Из названных здесь «возвращенцев» двое поплатились жизнью за серьезное отношение к фезандрийской пропаганде (Святополк-Мирский и Цветаева). С агентами дело сложней, они как-никак тайные, хотя и стараются войти в круг «близких друзей». С Эренбургом, а также c другом ГПУ и Бриков В. Маяковским все более или менее ясно. Но вот с супругами Гальперн – ярой сталинисткой, подругой баронессы Будберг Саломеей Андрониковой-Гальперн и ее мужем адвокатом Гальперном – сложнее. Друг их семьи Исайя Берлин утверждает, что в войну Гальперн был агентом «Интеллидженс сервис». Но были ли супруги двойными агентами, сказать могут только архивы…
Переселившись в Нью-Йорк, Вожель в конце концов порвал с Москвой (как, вероятно, и худред его журнала, второй муж Татьяны Яковлевой эстет Либерман, друживший позднее с Иосифом Бродским) и изменил курс, а лесное поместье Ла Фезандри сменило хозяина… И стены (без сомнения, имевшие уши) молчат ныне в лесной глуши. Впрочем, былые участники разгульных здешних сборищ успели в старости поведать о своих шпионских подвигах в почтенных и самоуважительных мемуарах, написанных на главных языках Европы. Да и приоткрытые на время архивы Коминтерна не дали им приуменьшить свои небескорыстные заслуги и услуги. Оказалось, что никто не забыт и ничто не забыто. Только о Фезандри никто, кроме графа Кароли, отчего-то не упомянул…
Мезон-Лаффит
Замок Мезон и семья Лонгёй Жак Лаффит • Труды Василия Верещагина • Шедевр Мансара
Этот зеленый городок над Сеной, в каких-нибудь пятнадцати километрах от западной парижской заставы, знатокам искусств и истории приводит на память немало знаменитых имен (от Мансара и Вольтера до Лафайета и Ланна), поклонникам конного спорта – немало знаменитых лошадиных кличек, ну а рядовым любителям зеленого дачного рая – просто счастливые часы, проведенные где-нибудь с удочкой над Сеной, за чашкой кофе в саду виллы, а то и на прогулке под сенью вековых деревьев, на лесной дороге или в гуще старинного парка.
Места эти люди облюбовали давно.

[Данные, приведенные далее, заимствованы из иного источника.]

(* ===== verification/Time.v ===== *)
(** * Clocks and timers: sched/time.cpp

    The two clocks, the timers and the lists that link the armed ones, and the
    calls on them. A [Timer] object is a key of [timers]; its event is an event of
    the scheduler, which [update_time], run by the timer interrupt, triggers. The
    microseconds since the last interrupt, read from the local APIC, are an
    argument. [nanosleep] is two functions, before and after its sleep. *)

From S2P Require Import Prelude TimeSpec Links Sched.

(** ** Data *)

(** [callback]: the process that the one callback of the source, that of
    [setitimer], signals. [thread_link]: the thread whose [armed_timers_list]
    the timer is in. *)
Record Timer := mkTimer {
  remaining : TimeSpec;
  interval : TimeSpec;
  timer_event : Z;
  callback : option Z;
  fired : bool;
  thread_link : option Z
}.
#[export] Instance eta_Timer : Settable Timer := fun x =>
  mkTimer (remaining x) (interval x) (timer_event x) (callback x) (fired x) (thread_link x).

Record clocks := mkClocks {
  timers : gmap Z Timer;
  armed_timers_list : list Z;
  thread_timers : gmap Z (list Z);     (** [Thread::armed_timers_list] *)
  itimer_real : gmap Z Z;              (** the timer of a process *)
  monotonic_clock : TimeSpec;
  realtime_clock : TimeSpec
}.
#[export] Instance eta_clocks : Settable clocks := fun c =>
  mkClocks (timers c) (armed_timers_list c) (thread_timers c) (itimer_real c)
    (monotonic_clock c) (realtime_clock c).

(** [Timer()] with its event [e]. *)
Definition Timer_init (e : Z) : Timer := mkTimer zero_time zero_time e None false None.
Definition put_timer (x : Z) (tm : Timer) (c : clocks) : clocks := c <| timers ::= <[x := tm]> |>.

Definition timers_of (c : clocks) (t : Z) : list Z := default [] (thread_timers c !! t).

(** ** Timer *)

(** [cur] is the running thread; [cb] the callback given, if any. *)
Definition arm (c : clocks) (cur x : Z) (time : TimeSpec) (cb : option Z) : outcome clocks :=
  let! tm := deref (timers c !! x) in
  let tm := tm <| remaining := time |> <| fired := false |> in
  let tm := match cb with Some p => tm <| callback := Some p |> | None => tm end in
  let! l := link_tail x (timers_of c cur) in
  let c := put_timer x (tm <| thread_link := Some cur |>) c <| thread_timers ::= <[cur := l]> |> in
  let! a := link_tail x (armed_timers_list c) in
  Ret (c <| armed_timers_list := a |>).

Definition disarm (c : clocks) (x : Z) : outcome clocks :=
  let! tm := deref (timers c !! x) in
  let tm := tm <| remaining := zero_time |> <| interval := zero_time |> <| callback := None |> in
  let! c := if decide (x ∈ armed_timers_list c)
            then let! a := unlink x (armed_timers_list c) in Ret (c <| armed_timers_list := a |>)
            else Ret c in
  match thread_link tm with
  | Some t =>
      let! l := unlink x (timers_of c t) in
      Ret (put_timer x (tm <| thread_link := None |>) c <| thread_timers ::= <[t := l]> |>)
  | None => Ret (put_timer x tm c)
  end.

(** The loop of [Thread::~Thread]. *)
Fixpoint disarm_thread_timers (c : clocks) (xs : list Z) : outcome clocks :=
  match xs with
  | [] => Ret c
  | x :: xs => let! c := disarm c x in disarm_thread_timers c xs
  end.

Definition init_time (boot_time : option Z) (c : clocks) : clocks :=
  let epoch := match boot_time with Some b => b | None => 0 end in
  c <| armed_timers_list := [] |> <| monotonic_clock := from_seconds 0 |>
    <| realtime_clock := from_seconds epoch |>.

Definition SIGALRM : Z := 14.

(** The body of the loop of [update_time]. *)
Definition update_timer (k : kernel) (c : clocks) (x : Z) (i : TimeSpec) : outcome (kernel * clocks) :=
  let! tm := deref (timers c !! x) in
  if fired tm then Ret (k, c) else
  let tm := tm <| remaining := time_sub (remaining tm) i |> in
  let c := put_timer x tm c in
  if is_zero (remaining tm) then
    let! (k, c) :=
      if is_zero (interval tm) then
        let c := put_timer x (tm <| fired := true |>) c in
        let! k := trigger_all k (timer_event tm) in
        let! a := unlink x (armed_timers_list c) in
        Ret (k, c <| armed_timers_list := a |>)
      else Ret (k, put_timer x (tm <| remaining := interval tm |>) c) in
    match callback tm with
    | Some p => let! k := process_send_signal k p SIGALRM in Ret (k, c)
    | None => Ret (k, c)
    end
  else Ret (k, c).

Fixpoint update_timers (k : kernel) (c : clocks) (xs : list Z) (i : TimeSpec) : outcome (kernel * clocks) :=
  match xs with
  | [] => Ret (k, c)
  | x :: xs => let! (k, c) := update_timer k c x i in update_timers k c xs i
  end.

Definition update_time (k : kernel) (c : clocks) (i : TimeSpec) : outcome (kernel * clocks) :=
  let c := c <| monotonic_clock ::= fun t => time_add t i |> <| realtime_clock ::= fun t => time_add t i |> in
  update_timers k c (armed_timers_list c) i.

(** ** Clocks *)

Definition CLOCK_REALTIME : Z := 0.
Definition CLOCK_MONOTONIC : Z := 1.
Definition CLOCK_MONOTONIC_RAW : Z := 4.
Definition CLOCK_MONOTONIC_COARSE : Z := 6.
Definition CLOCK_BOOTTIME : Z := 7.

Definition get_clock (c : clocks) (clock_id us : Z) (imprecise : bool) : TimeSpec :=
  let current_interval := if imprecise then zero_time else from_microseconds us in
  if (clock_id =? CLOCK_BOOTTIME) || (clock_id =? CLOCK_MONOTONIC) then
    time_add (monotonic_clock c) current_interval
  else if clock_id =? CLOCK_REALTIME then time_add (realtime_clock c) current_interval
  else zero_time.

Definition syscall_time (c : clocks) (us : Z) : Z := seconds (get_clock c CLOCK_REALTIME us false).
Definition syscall_gettimeofday (c : clocks) (us : Z) : Z * Z :=
  to_timeval (get_clock c CLOCK_REALTIME us false).

(** The clock a clock id stands for. *)
Definition clock_alias (clock_id : Z) : Z :=
  if (clock_id =? CLOCK_MONOTONIC_COARSE) || (clock_id =? CLOCK_MONOTONIC_RAW) ||
     (clock_id =? CLOCK_BOOTTIME) then CLOCK_MONOTONIC else clock_id.

(** The time stored, or the error. *)
Definition syscall_clock_gettime (c : clocks) (clock_id us : Z) : Z + TimeSpec :=
  let clock_id := clock_alias clock_id in
  if negb (clock_id =? CLOCK_REALTIME) && negb (clock_id =? CLOCK_MONOTONIC) then inl (- EINVAL)
  else inr (get_clock c clock_id us false).

Definition syscall_clock_getres (clock_id : Z) : Z + TimeSpec :=
  let clock_id := clock_alias clock_id in
  if negb (clock_id =? CLOCK_REALTIME) && negb (clock_id =? CLOCK_MONOTONIC) then inl (- EINVAL)
  else inr (from_microseconds 10).

(** ** Sleeping *)

(** [clock_nanosleep_impl] up to the sleep, with the timer [x] on its stack. *)
Definition clock_nanosleep_begin (k : kernel) (c : clocks) (t x : Z) (duration : TimeSpec)
    : outcome (clocks * (Z * kernel + kernel)) :=
  let e := next_obj k in
  let k := put_event e Event_init k <| next_obj ::= Z.add 1 |> in
  let! c := arm (put_timer x (Timer_init e) c) t x duration None in
  let! r := wait_begin k t [Some e] false in
  Ret (c, r).

(** What it does with what [wait] returned: the result and [*remaining]. *)
Definition clock_nanosleep_return (c : clocks) (x ret : Z) : outcome (Z * TimeSpec * clocks) :=
  let! c := disarm c x in
  let! tm := deref (timers c !! x) in
  if ret =? - EINTR then Ret (- EINTR, remaining tm, c) else
  let! _ := assert (fired tm) in
  Ret (0, remaining tm, c).

Definition clock_nanosleep_end (k : kernel) (c : clocks) (t x : Z) : outcome (Z * TimeSpec * kernel * clocks) :=
  let! (ret, k) := wait_end k t in
  let! (r, c) := clock_nanosleep_return c x ret in
  Ret (r, k, c).

(** ** Interval timers *)

Definition ITIMER_REAL : Z := 0.

(** [it_interval] and [it_value], each seconds and microseconds. *)
Record itimerval := mkItimerval { it_interval : Z * Z; it_value : Z * Z }.

Definition itimer_of (c : clocks) (p : Z) : outcome (Z * Timer) :=
  let! x := deref (itimer_real c !! p) in
  let! tm := deref (timers c !! x) in
  Ret (x, tm).

Definition itimer_value (tm : Timer) : itimerval :=
  mkItimerval (to_timeval (interval tm)) (to_timeval (remaining tm)).

(** [p] is the current process. *)
Definition syscall_getitimer (c : clocks) (p which : Z) : outcome (Z + itimerval) :=
  if negb (which =? ITIMER_REAL) then Ret (inl (- EINVAL)) else
  let! (_, tm) := itimer_of c p in
  Ret (inr (itimer_value tm)).

(** [cur], of process [p], is the running thread. The result, [*old_value] and the state. *)
Definition setitimer_impl (c : clocks) (cur p which : Z) (new_value : option itimerval)
    : outcome (Z * option itimerval * clocks) :=
  if negb (which =? ITIMER_REAL) then Ret (- EINVAL, None, c) else
  let new_timerval := match new_value with Some v => v | None => mkItimerval (0, 0) (0, 0) end in
  if snd (it_value new_timerval) >? 999999 then Ret (- EINVAL, None, c) else
  if snd (it_interval new_timerval) >? 999999 then Ret (- EINVAL, None, c) else
  let timer_value := from_timeval (fst (it_value new_timerval)) (snd (it_value new_timerval)) in
  let timer_interval := from_timeval (fst (it_interval new_timerval)) (snd (it_interval new_timerval)) in
  let! (x, tm) := itimer_of c p in
  let old_value := Some (itimer_value tm) in
  let! c := disarm c x in
  if is_zero timer_value then Ret (0, old_value, c) else
  let! tm := deref (timers c !! x) in
  let c := put_timer x (tm <| interval := timer_interval |>) c in
  let! c := arm c cur x timer_value (Some p) in
  Ret (0, old_value, c).

Definition syscall_alarm (c : clocks) (cur p secs : Z) : outcome (Z * clocks) :=
  let! (_, old_value, c) := setitimer_impl c cur p ITIMER_REAL (Some (mkItimerval (0, 0) (secs, 0))) in
  let! v := deref old_value in
  Ret (fst (it_value v), c).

Еще и в конце VIII века была здесь деревушка Мезон-сюр-Сен, принадлежавшая аббатству Сен-Жермен-де-Пре. Король Гуго Капет отобрал ее у аббатства и отдал одному из своих вассалов, который построил здесь укрепленный замок. Позднее целых два века владела деревней семья Лонгёй (изображение длинного глаза там и здесь на стенах фамильного замка намекало на смысл фамилии – «длинный глаз», «лонг ёй»). Лонгёй были выходцы из Нормандии, где у них был замок близ Дьеппа. На родовом их гербе красовались три серебряные розы на бирюзовом поле. Прославил же старинный род Лонгёй, а заодно и тогдашний Мезон-сюр-Сен, энергичный и тщеславный Рене Лонгёй, прибравший к рукам немало здешних земель, лесов и даже судоходство на Сене. Он уже восемнадцати лет от роду председательствовал во французском парламенте, потом управлял королевскими финансами, а в 1658 году стал маркизом де Мезон, но еще и до этого немало потрудился, угождая монархам – сперва Людовику XIII, а потом и молодому Людовику XIV.